I rushed to him, grasping the nearest burning beam and pulling it upward, hopeful I could get enough of the collapsed roof free that he would be able to drag himself out using his massive arms. The plank’s weight was colossal, and I pulled with every muscle I could muster. No dice.

“This wooden floor’s gonna collapse any second,” he rasped at me through a contorted grimace. “When it does, it’ll drag me down with it. This is the end for me. Go, now. Save yourself!”

“Fuck that. Play martyr with someone else, you dumb, macho fuck.” I picked up another, much smaller loose plank and shoved it between the beam and the charred grass. “Get ready to crawl on my mark.”

“Whatever you’re gonna do, do it fast!”

Then—even by New Nebraska standards—something unbelievable happened. As I shoved down on my makeshift lever with all my might, straining tendons in my shoulders, the wood began to splinter. I let out a cry of pain and frustration… and exhaled blue fire.

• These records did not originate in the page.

Lemma attempt_adv (s : state) (i : nat) (st : state) :
  advances s st -> advances s (result_state (attempt i st)).
Proof.
  intros H. unfold attempt. simpl.
  destruct (_ =? -1); simpl.
  - unfold read_err2. adv.
  - apply read_blocks_adv. adv.
Qed.

Lemma again_adv (s : state) (fuel : nat) (i : nat) :
  forall st : state,
  advances s st -> advances s (outcome_state (again fuel i st)).
Proof.
  induction fuel as [| fuel IH]; intros st H; simpl; [exact H |].
  pose proof (attempt_adv s i st H) as Ha.
  destruct (attempt i st); simpl in *; auto.
Qed.

Lemma reader_read_file_adv (s : state) (fuel : nat) (d : dir_ent)
    (st : state) :
  advances s st -> advances s (outcome_state (reader_read_file fuel d st)).
Proof.
  intros H. unfold reader_read_file.
  destruct (read _); [exact H |].
  apply again_adv. adv.
Qed.

Lemma and_then_adv (s : state) (o : outcome) (k : state -> outcome) :
  advances s (outcome_state o) ->
  (forall st, advances s st -> advances s (outcome_state (k st))) ->
  advances s (outcome_state (and_then o k)).
Proof. destruct o; simpl; auto. Qed.

Lemma scan_entry_adv (s : state) (fuel : nat) (entry : dir_ent) :
  forall st : state,
  advances s st -> advances s (outcome_state (scan_entry fuel entry st)).
Proof.
  induction entry as [i children IH] using dir_ent_ind'.
  intros st H. simpl.
  destruct (root_entry _); [exact H |].
  destruct (IS_PSEUDO_PROCESS _); [apply reader_read_process_adv; exact H |].
  destruct (_ =? S_IFREG); [apply reader_read_file_adv; exact H |].
  destruct (_ =? S_IFDIR); [| exact H].
  revert st H. induction IH as [| e l He Hl IHl]; intros st H.
  - exact H.
  - apply and_then_adv; [apply He; exact H | exact IHl].
Qed.

Lemma reader_scan_adv (s : state) (fuel : nat) (l : list dir_ent) :
  forall st : state,
  advances s st -> advances s (outcome_state (reader_scan fuel l st)).
Proof.
  induction l as [| e l IH]; intros st H; simpl; [exact H |].
  apply and_then_adv; [apply scan_entry_adv; exact H | exact IH].
Qed.

Lemma read_entries_adv (s : state) (fuel : nat) (l : list dir_ent) :
  forall st : state,
  advances s st -> advances s (outcome_state (read_entries fuel l st)).
Proof.
  induction l as [| e l IH]; intros st H; simpl; [exact H |].
  apply and_then_adv; [apply reader_read_file_adv; exact H | exact IH].
Qed.

Lemma read_priorities_adv (s : state) (fuel : nat)
    (priority_list : nat -> list dir_ent) (n : nat) :
  forall st : state,
  advances s st ->
  advances s (outcome_state (read_priorities fuel priority_list n st)).
Proof.
  induction n as [| n IH]; intros st H; simpl; [exact H |].
  apply and_then_adv; [apply read_entries_adv; exact H | exact IH].
Qed.

Lemma reader_adv (fuel : nat) (sorted : bool) (root : list dir_ent)
    (priority_list : nat -> list dir_ent) (st : state) :
  advances st (outcome_state (reader fuel sorted root priority_list st)).
Proof.
  unfold reader. destruct sorted; cbv [negb].
  - apply read_priorities_adv, advances_refl.
  - apply reader_scan_adv, advances_refl.
Qed.

(** ** The sequence numbers of a run *)





Lemma routed_fits (b0 : file_buffer) : fits_queue (route b0) (routed b0).
Proof.
  unfold route, routed.
  destruct (Z.eqb_spec (error b0) 0) as [He | He]; simpl.
  - destruct (Z.eqb_spec (file_size b0) 0) as [Hs | Hs]; simpl;
      [right; auto |].
    destruct (fragment b0) eqn:Hf; simpl; auto.
  - left. auto.
Qed.

Lemma puts_to_fit (q : queue_id) (seg : list event) :
  Forall routed_event seg -> Forall (fits_queue q) (puts_to q seg).
Proof.
  induction 1 as [| e seg He _ IH]; simpl; [constructor |].
  destruct e as [n | q' b | b | c r]; try exact IH.
  destruct q, q'; simpl; try exact IH;
    destruct He as (b0 & Hq & ->); constructor; try exact IH;
    rewrite Hq; apply routed_fits.
Qed.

The sapphire tongues glittered like frost, dowsing the burning wood around Dagger as effectively as a fireman’s hose.

Unlike my usual fire powers, which ignited with the speed and intensity of napalm, these blue flames drowned out the beams’ heat.

They hissed a sigh of relief, steam sizzling from their fibers.

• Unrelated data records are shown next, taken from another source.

(** * HealthHack EEG analysis: detectors, ictal-region clustering, summary

    A shallow embedding of the numeric core of the repository:
    - the EEG data processor ([detectPatterns], [detectHFOs], [detectIEDs],
      [detectRhythmicDischarges], [identifyIctalRegions]);
    - the analysis panel ([generateAnalysisResults] and its own copy of
      [identifyIctalRegions]).

    JavaScript numbers are read in two ways.  Where only the order of
    numbers, the membership of lists and the counts matter, they are exact
    rationals ([Q]); the quotients whose divisor can be zero are computed
    in [num], which adds [NaN] and the two infinities.  Where a rounded
    sum, product or quotient decides the result, the operations are those
    of the IEEE 754 doubles ([rnd], [fadd], [fsub], [fmul], [fdiv]).
    [Math.random()] is an explicit oracle argument. *)

From Stdlib Require Import String Ascii List Bool ZArith QArith Qround Qabs Qminmax Qpower.
From Stdlib Require Import Lia Lqa Permutation Sorted DecimalString SpecFloat.
Import ListNotations.
Local Open Scope Q_scope.

(* ================================================================= *)
(** ** Numbers *)

Definition leb (x y : Q) : bool := Qle_bool x y.
Definition ltb (x y : Q) : bool := negb (Qle_bool y x).

Definition Math_max (x y : Q) : Q := if leb x y then y else x.
Definition Math_min (x y : Q) : Q := if leb x y then x else y.
Definition Math_abs (x : Q) : Q := Qabs x.
Definition Math_floor (x : Q) : Z := Qfloor x.
(** [Math.round] rounds half-way cases towards +infinity. *)
Definition Math_round (x : Q) : Z := Qfloor (x + (1 # 2)).
Definition Math_sign (x : Q) : Z := Z.sgn (Qnum x).

Definition ofZ (z : Z) : Q := inject_Z z.
Definition ofNat (n : nat) : Q := inject_Z (Z.of_nat n).

(** JavaScript numbers with the non-finite values. *)
Inductive num : Type :=
| NaN
| PInf
| NInf
| Fin (q : Q).

Definition nneg (x : num) : num :=
  match x with
  | NaN => NaN | PInf => NInf | NInf => PInf | Fin q => Fin (- q)
  end.

(** [a / b] on finite operands; a zero divisor is [+0], as every divisor of
    the clusterer is (a count, a length, or the difference [x - x]). *)
Definition ndiv (a b : Q) : num :=
  if Qeq_bool b 0
  then if Qeq_bool a 0 then NaN else if ltb 0 a then PInf else NInf
  else Fin (a / b).

Definition nmul (x y : num) : num :=
  match x, y with
  | NaN, _ | _, NaN => NaN
  | Fin a, Fin b => Fin (a * b)
  | Fin a, i | i, Fin a =>
      if Qeq_bool a 0 then NaN else if ltb 0 a then i else nneg i
  | PInf, PInf | NInf, NInf => PInf
  | PInf, NInf | NInf, PInf => NInf
  end.

Definition nadd (x y : num) : num :=
  match x, y with
  | NaN, _ | _, NaN => NaN
  | Fin a, Fin b => Fin (a + b)
  | PInf, NInf | NInf, PInf => NaN
  | PInf, _ | _, PInf => PInf
  | NInf, _ | _, NInf => NInf
  end.

Definition nsub (x y : num) : num := nadd x (nneg y).

(** [x > c]: every comparison with [NaN] is false. *)
Definition ngtb (x : num) (c : Q) : bool :=
  match x with
  | NaN | NInf => false
  | PInf => true
  | Fin q => ltb c q
  end.

Definition nround (x : num) : num :=
  match x with
  | Fin q => Fin (ofZ (Math_round q))
  | other => other
  end.

(** [Math.min(c, x)] for a finite [c]. *)
Definition nmin (c : Q) (x : num) : num :=
  match x with
  | NaN => NaN
  | PInf => Fin c
  | NInf => NInf
  | Fin q => Fin (Math_min c q)
  end.

(** [Math.max(c, x)] for a finite [c]. *)
Definition nmax (c : Q) (x : num) : num :=
  match x with
  | NaN => NaN
  | PInf => PInf
  | NInf => Fin c
  | Fin q => Fin (Math_max c q)
  end.

(** [x <= y]: every comparison with [NaN] is false. *)
Definition nleb (x y : num) : bool :=
  match x, y with
  | NaN, _ | _, NaN => false
  | NInf, _ | _, PInf => true
  | PInf, _ | _, NInf => false
  | Fin a, Fin b => leb a b
  end.

(** [x / y] with the non-finite operands; a zero divisor is [+0]. *)
Definition ndivn (x y : num) : num :=
  match x, y with
  | NaN, _ | _, NaN => NaN
  | Fin a, Fin b => ndiv a b
  | Fin _, _ => Fin 0
  | PInf, Fin b => if ltb b 0 then NInf else PInf
  | NInf, Fin b => if ltb b 0 then PInf else NInf
  | _, _ => NaN
  end.

(* ================================================================= *)
(** ** Double precision

    A JavaScript number is an IEEE 754 binary64 value, and an arithmetic
    operation returns the double nearest to the exact result: 53
    significant bits, ties to the even significand, subnormal numbers
    below [2^-1022], an infinity from [2^1024] on.  [rnd] is that rounding
    on the rationals, [round64] adds the overflow, and [fadd], [fsub],
    [fmul], [fdiv] are the four operations.  The sign of a zero is not
    represented. *)

Definition pow2 (e : Z) : Q := 2 ^ e.

(** [floor(log2 q)] of a positive [q]. *)
Definition ilog2 (q : Q) : Z :=
  let c := (Z.log2 (Qnum q) - Z.log2 (Zpos (Qden q)))%Z in
  if Qle_bool (pow2 c) q then c else (c - 1)%Z.

(** The nearest integer, ties to the even one. *)
Definition round_even (q : Q) : Z :=
  let f := Qfloor q in
  match Qcompare (q - inject_Z f) (1 # 2) with
  | Lt => f
  | Gt => (f + 1)%Z
  | Eq => if Z.even f then f else (f + 1)%Z
  end.

(** The exponent of the last of the 53 bits of a positive [q]. *)
Definition ulp_exponent (q : Q) : Z := Z.max (ilog2 q - 52) (-1074).

Definition rnd_pos (q : Q) : Q :=
  let e := ulp_exponent q in
  Qred (inject_Z (round_even (q / pow2 e)) * pow2 e).

Definition rnd (q : Q) : Q :=
  match Qcompare q 0 with
  | Eq => 0
  | Gt => rnd_pos q
  | Lt => - rnd_pos (- q)
  end.

Definition round64 (q : Q) : num :=
  let r := rnd q in
  if Qle_bool (pow2 1024) r then PInf
  else if Qle_bool r (- pow2 1024) then NInf
  else Fin r.

(** The result of an operation whose exact value is [x]. *)
Definition fl (x : num) : num :=
  match x with
  | Fin q => round64 q
  | other => other
  end.

Definition fadd (x y : num) : num := fl (nadd x y).
Definition fsub (x y : num) : num := fl (nsub x y).
Definition fmul (x y : num) : num := fl (nmul x y).
Definition fdiv (x y : num) : num := fl (ndivn x y).

(** A decimal literal of the source, such as [0.7]. *)
Definition double (q : Q) : Q := rnd q.

(** [q] is a finite double. *)
Definition is_double (q : Q) : bool :=
  Qeq_bool (rnd q) q && ltb (Qabs q) (pow2 1024).

(** *** The operations of the Standard Library's specification

    [SpecFloat] specifies the operations of IEEE 754 on binary floats;
    at precision 53 and exponent bound 1024 they are those of the
    doubles.  The sample operations below are evaluated in both. *)

Definition of_spec_float (x : spec_float) : num :=
  match x with
  | S754_zero _ => Fin 0
  | S754_infinity false => PInf
  | S754_infinity true => NInf
  | S754_nan => NaN
  | S754_finite s m e => Fin ((if s then - (1) else 1) * inject_Z (Zpos m) * pow2 e)
  end.

(** The double nearest to [n / d], both whole numbers being doubles. *)
Definition spec_quotient (n d : Z) : spec_float :=
  SFdiv 53 1024 (binary_normalize 53 1024 n 0 false)
        (binary_normalize 53 1024 d 0 false).

Definition num_eqb (x y : num) : bool :=
  match x, y with
  | NaN, NaN | PInf, PInf | NInf, NInf => true
  | Fin a, Fin b => Qeq_bool a b
  | _, _ => false
  end.

Inductive operation : Type := Plus | Minus | Times | Over.

Definition run_model (o : operation) (x y : num) : num :=
  match o with
  | Plus => fadd x y
  | Minus => fsub x y
  | Times => fmul x y
  | Over => fdiv x y
  end.

Definition run_spec (o : operation) (x y : spec_float) : spec_float :=
  match o with
  | Plus => SFadd 53 1024 x y
  | Minus => SFsub 53 1024 x y
  | Times => SFmul 53 1024 x y
  | Over => SFdiv 53 1024 x y
  end.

I stepped back and outstretched both my arms toward the destroyed house.

The same electric-blue fire cannoned out of my fingertips.

I breathed in deeply and exhaled again, my hands and mouth swamped the inferno with a ceaseless torrent of energy until all that remained was charred wood and rank fumes filling the air.

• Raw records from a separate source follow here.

(** Allocating a node is a step; the node lies at or above [B]. *)
Lemma steps_alloc_val (B : Z) (c : parser_ctx) (w : world) (val : Z) (d : json_doc) (w' : world) :
  ctx_ok B c w -> arena_alloc_val (doc c) w = (val, d, w') ->
  steps B c w (set_doc c d) w' /\ B <= val /\ alloc_val_post B (doc c) w val d w'.
Proof.
  intros [Hd Hp] H. pose proof (arena_alloc_val_ok B _ _ _ _ _ Hd H) as Hpost.
  destruct Hpost, Hd. split; [|split].
  - constructor; cbn; auto; try lia. constructor; cbn; assumption.
  - destruct av_doc0. lia.
  - constructor; assumption.
Qed.

Lemma same_below_store64_after (B : Z) (m0 m : gmap Z Z) (a v : Z) :
  B <= a -> same_below B m0 m -> same_below B m0 (store64 m a v).
Proof. intros H H0. eapply same_below_trans; [exact H0 | now apply same_below_store64]. Qed.

Lemma same_below_store8_after (B : Z) (m0 m : gmap Z Z) (a v : Z) :
  B <= a -> same_below B m0 m -> same_below B m0 (store8 m a v).
Proof. intros H H0. eapply same_below_trans; [exact H0 | now apply same_below_store8]. Qed.

Lemma same_below_write_bytes_after (B : Z) (m0 m : gmap Z Z) (a : Z) (l : list Z) :
  B <= a -> same_below B m0 m -> same_below B m0 (write_bytes m a l).
Proof.
  intros H H0. eapply same_below_trans; [exact H0 | now apply same_below_write_bytes].
Qed.

(** Writes through node fields and buffers that lie at or above [B]. *)
Ltac solve_below :=
  unfold set_float_val, set_str_ptr, set_child, set_next, val_set_payload,
    val_set_type, set_tag_payload, memcpy, memset;
  repeat first
    [ apply same_below_refl
    | assumption
    | apply same_below_store64_after; [lia|]
    | apply same_below_store8_after; [lia|]
    | apply same_below_write_bytes_after; [lia|] ].

Lemma result_ok_null (B : Z) (c c' : parser_ctx) : result_ok B c c' 0.
Proof. now left. Qed.

Lemma val_set_type_below (B : Z) (m : gmap Z Z) (v t : Z) :
  B <= v -> same_below B m (val_set_type m v t).
Proof. intros H. now apply same_below_store64. Qed.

Drained, falling back on the scorched lawn with a bare ass, I watched as a crowd firefighters and paramedics, who must have just arrived, surged forward to drag Dagger from the ruins. At their head, heaving and cursing as the beams were steadily lifted to free Dagger, was Hunter.

Hunter wrapped his twin’s arm round his shoulder and led him away from the dilapidated house—now nothing more than a blackened shell—saying, “I gotcha brother, I gotcha.” A powerful-looking tiger shifter paramedic took the strain on the other side.

I staggered to my feet, still stark naked but too overwhelmed to worry about it. I tumbled across to them. Dagger’s eyes were woozy as he gripped Hunter’s polo shirt and garbled, “I’m sorry, I’m so sorry. Serenity. I fucked up.”

Hunter jerked their three-man operation to a halt and forced Dagger to face him. “What happened?” he rumbled. “Where is she?”

“Two vamps. Conrad. He took her.”

“Conrad took her?” Hunter’s face was a mask of panic and distress. My own heart started jumping jacks.

Dagger managed a nod, seeming to summon every last ounce of speech left as he mangled Hunter’s shirt collar in his trembling fist. “Armand too. Serenity shot his ass…”

The paramedic pointed to a nearby ambulance. “We need to get him in there, right away.”

Sure enough, Dagger’s eyes rolled back, and he went limp in their grasp.

I turned to be met by the whizz and dazzle of camera flashes. More news crews had arrived. Including mine.

That icy bitch Monique was standing there, her mouth agape.

She and all the other female staff from my station fixed bulging eyes on their boss’s cock.

I was going to fucking strangle Dagger. But first, I had to find Serenity.